FILIPE: (arqueja) – Eu posso ficar aqui? Posso passar a noite com ele?
MÉDICO: – Você é parente?
GILDA: – Namorado.
MÉDICO: – Pode sim. Mas só você.
Gilda afaga Filipe, que está abatido com tudo isso. Ele vai para perto do leito de Davi e acaricia seu rosto. Corta para:
CENA 03. CASA DE LORENZO. QUARTO. INT. NOITE.
Na cama, Lorenzo passa um algodão embebido em remédio nas costas nuas de Júlia, que ganhou alguns hematomas na surra de cinto. Ela sentada. Rosto molhado ainda de lágrimas. Lorenzo no papel de bom marido.
LORENZO: – Me perdoe, meu amor. Não tive intenção de te machucar. Prometo que não vai mais se repetir. (T) Mas você precisa entender que não pode afrontar o seu marido. Você tem que me obedecer, minha querida.
JÚLIA: – É assim que você diz que me ama? É dessa maneira que você demonstra o seu amor?
LORENZO: – O amor não é só poesia, não é apenas um sentimento que mexe com as nossas emoções… “Melhor é a repreensão franca do que o amor encoberto”, Provérbios 27:5.
JÚLIA: (levanta-se) –O que foi, virou cristão de uma hora pra outra?
LORENZO: – No hospital, a única visita que eu recebia era a de um pastor, além da minha mãe, claro. Foi uma experiência interessante.
JÚLIA: – Você é muito cínico, Lorenzo.
LORENZO: – Você fica ainda mais bonita assim, bravinha, sabia?!
JÚLIA: – Lorenzo, por favor, em nome dessa fé que você diz que tem agora, me deixa em paz, deixa eu seguir a minha vida. O nosso casamento acabou, fracassou, você tem que entender isso.

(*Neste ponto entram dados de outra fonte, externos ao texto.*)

(* ===== verification/VmmFork.v ===== *)
(** * Fork of an address space

    vmm_fork_address_space builds a second tree of page tables over the frames
    of the first one.  The proof follows the four nested loops: up to the
    address the loops have reached, parent and child map the same frames
    copy-on-write; beyond it the parent is as it was and the child is empty. *)

From Stdlib Require Import ZifyBool.
From S2P Require Import Prelude Mem Str Block Vmm VmmProps Pmm PmmSpec PmmProps PmmClaims HeapClaims VmmClaims UserSpace.
Import Pmm PmmSpec PmmProps PmmClaims HeapClaims VmmClaims Mem Str Vmm VmmProps UserSpace.

(** ** Shared frames *)

(** Taking a reference keeps the frames in use and counts one up; an
    allocation leaves the counts of the frames in use alone. *)
Class FramesShare (P : Type) `{Frames P} := {
  fr_ref_law p a : fr_ok p -> fr_used p a ->
    fr_ok (fr_ref a p) /\ (forall x, fr_used p x -> fr_used (fr_ref a p) x) /\
    (0 < fr_refcount a p < 2 ^ 32 - 1 ->
     forall x, fr_used p x -> fr_refcount x (fr_ref a p) = fr_refcount x p + (if x =? a then 1 else 0));
  fr_alloc_refs p r p' x : fr_ok p -> fr_alloc p = (r, p') -> fr_used p x -> fr_refcount x p' = fr_refcount x p
}.

Module VmmFork.

Section fork.
Context {P H : Type} `{HF : Frames P} `{HFL : !FramesLaws P} `{HFS : !FramesShare P} `{HK : Kheap H}.
Variable hhdm : Z.
Hypothesis Hhhdm : 0 <= hhdm.
Hypothesis Hpage : aligned hhdm.
Implicit Types s : vmm P H.

Notation tab := (tab hhdm).
Notation leaf := (leaf hhdm).
Notation tree := (tree hhdm).
Notation uspace := (uspace hhdm).
Notation data_page := (data_page hhdm).
Notation table_of := (Vmm.table_of hhdm).

(** ** Supply of frames *)

(** The allocator after [k] allocations and any references taken in between. *)
Inductive draws : nat -> P -> P -> Prop :=
| draws_none p : draws 0 p p
| draws_alloc k p p' : draws k p p' -> draws (S k) p (snd (fr_alloc p'))
| draws_ref k p p' a : draws k p p' -> fr_used p' a -> draws k p (fr_ref a p').

(** The next [n] allocations succeed, whatever references are taken. *)
Record supply (n : nat) (p : P) : Prop := {
  su_room : forall k p', draws k p p' -> (k < n)%nat -> fst (fr_alloc p') <> 0;
  su_small : forall k p', draws k p p' -> (k <= n)%nat -> small hhdm p'
}.

Lemma draws_grows k p p' : fr_ok p -> draws k p p' -> grows p p'.
Proof using HFL HFS.
  intros Hok D. induction D as [p|k p p' D IH|k p p' a D IH Hu]; [by split| |].
  - apply (grows_trans _ p'); [by apply IH|]. specialize (IH Hok). destruct (fr_alloc p') as [r p''] eqn:E.
    destruct (fr_alloc_law p' r p'' (gr_ok _ _ IH) E) as (? & ? & _). by split.
  - apply (grows_trans _ p'); [by apply IH|]. destruct (fr_ref_law p' a (gr_ok _ _ (IH Hok)) Hu) as (? & ? & _). by split.
Qed.

(** ** The addresses below an entry *)

(** The size of what an entry of a table at depth [d] covers. *)
Definition span (d : nat) : Z := 2 ^ (39 - 9 * Z.of_nat d).

Lemma span_pos d : (d <= 3)%nat -> 0 < span d.
Proof using Type. intros Hd. apply Z.pow_pos_nonneg; lia. Qed.

Lemma span_S d : (d <= 2)%nat -> span d = 512 * span (S d).
Proof using Type. intros Hd. unfold span. change 512 with (2 ^ 9). rewrite <- Z.pow_add_r by lia. f_equal. lia. Qed.

Lemma same_span d v v' : (d <= 3)%nat -> user v -> user v' -> same (S d) v v' <-> v / span d = v' / span d.
Proof using Type.
  intros Hd Hv Hv'. induction d as [|d IH].
  - rewrite same_S, !idx_div by lia. unfold user in *. change (span 0) with (2 ^ 39). change (39 - 9 * Z.of_nat 0) with 39.
    split; [intros [_ E]|intros E; split; [intros i Hi; lia|by rewrite E]]. Z.to_euclidean_division_equations. lia.
  - rewrite same_S, IH, !idx_div by lia. fold (span (S d)).
    assert (forall x, x / span d = x / span (S d) / 512) as Q.
    { intros x. rewrite span_S, Z.mul_comm by lia. symmetry. apply Z.div_div; [pose proof (span_pos (S d)); lia|lia]. }
    rewrite !Q. generalize (v / span (S d)), (v' / span (S d)). intros a c.
    split; [intros [? ?]; Z.to_euclidean_division_equations; lia|intros ->; done].
Qed.

(** Addresses between [b] and the end of its entry have its indices. *)
Lemma below_entry d b v : (d <= 3)%nat -> user b -> b mod span d = 0 -> user v -> same (S d) b v <-> b <= v < b + span d.
Proof using Type.
  intros Hd Hb Ha Hv. rewrite same_span by done. pose proof (span_pos d Hd) as Hs. revert Hs Ha. generalize (span d). intros z Hz Ha.
  assert (b = z * (b / z)) as Eb by (rewrite (Z.div_mod b z) at 1; lia). split; [intros E|].
  - pose proof (Z.div_mod v z ltac:(lia)). pose proof (Z.mod_pos_bound v z Hz). rewrite <- E in *. lia.
  - intros Hr. apply (Z.div_unique_pos v z (b / z) (v - b)); lia.
Qed.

Essa sua obsessão não é normal, você precisa se tratar, procurar ajuda, um grupo de apoio, sei lá… Mas não dá mais pra gente continuar juntos.
LORENZO: – Aí você vai correr pros braços do seu amante da luz vermelha, o fotógrafo filhinho da mamãe? Sabe quando isso vai acontecer? Nunca! Você é a minha mulher e continuará sendo até que a morte nos separe.
Júlia solta um pequeno berro de ira e desespero. Deixa-se cair sentada no chão, como se não tivesse mais forças.
JÚLIA: – Eu quero o meu filho. Eu preciso vê-lo. Ou pelo menos saber pra onde você o levou. Por favor?!
LORENZO: – Amanhã. Amanhã, meu amor. Vamos dormir, já é tarde e quero acordar bem cedo. Deite aqui ao meu lado.
Júlia levanta-se do chão e deita de costas para Lorenzo, que a abraça.
LORENZO: – Boa noite, querida.
Júlia muito triste. Corta para:
CENA 04. APART. DE ABEL. QUARTO. INT. NOITE.
Abel e Leonor estão deitados na cama. Acabaram de transar, mas algo deu errado. Ele olha pro teto, ela abraçada a ele.
LEONOR: – Relaxa, meu amor, isso acontece.
ABEL: – Tem acontecido mais do que eu gostaria.
LEONOR: – Stress, cansaço, preocupação… Essa história do filme, essa chantagem ridícula da Gilda, isso tudo tem te afetado muito.
ABEL: – É, poder ser.
LEONOR: (T) – A namoradinha do Carlos Eduardo sumiu depois do acidente.
ABEL: – Sumiu? Como assim “sumiu”?
LEONOR: – Sumiu. Aliás, acidente provocado pelo marido – ou ex-marido – da fulana, o tal Lorenzo de que já te falei. Pelo menos foi isso que ouvi o Carlos comentando.
ABEL: – Então ela foi raptada pelo tal ex-marido argentino?!
LEONOR: – Um rapto bem providencial, diga-se de passagem. Espero que esse Lorenzo enjaule essa mulherzinha e jogue a chave fora. Assim eu me verei livre dessa marafona infeliz sem ter que fazer nenhum esforço.
ABEL: – Que coisa horrível de se dizer, Leonor! Será que você não pensa na felicidade do seu filho? O Kadu deve estar sofrendo muito com isso tudo.
LEONOR: – A felicidade do Carlos Eduardo é bem longe dessa mulher. Você sabia que ele ficou diferente comigo, desde que eu me opus a esse romance estapafúrdio? Não me trata mais com o carinho de antes, fala comigo com uma certa rispidez…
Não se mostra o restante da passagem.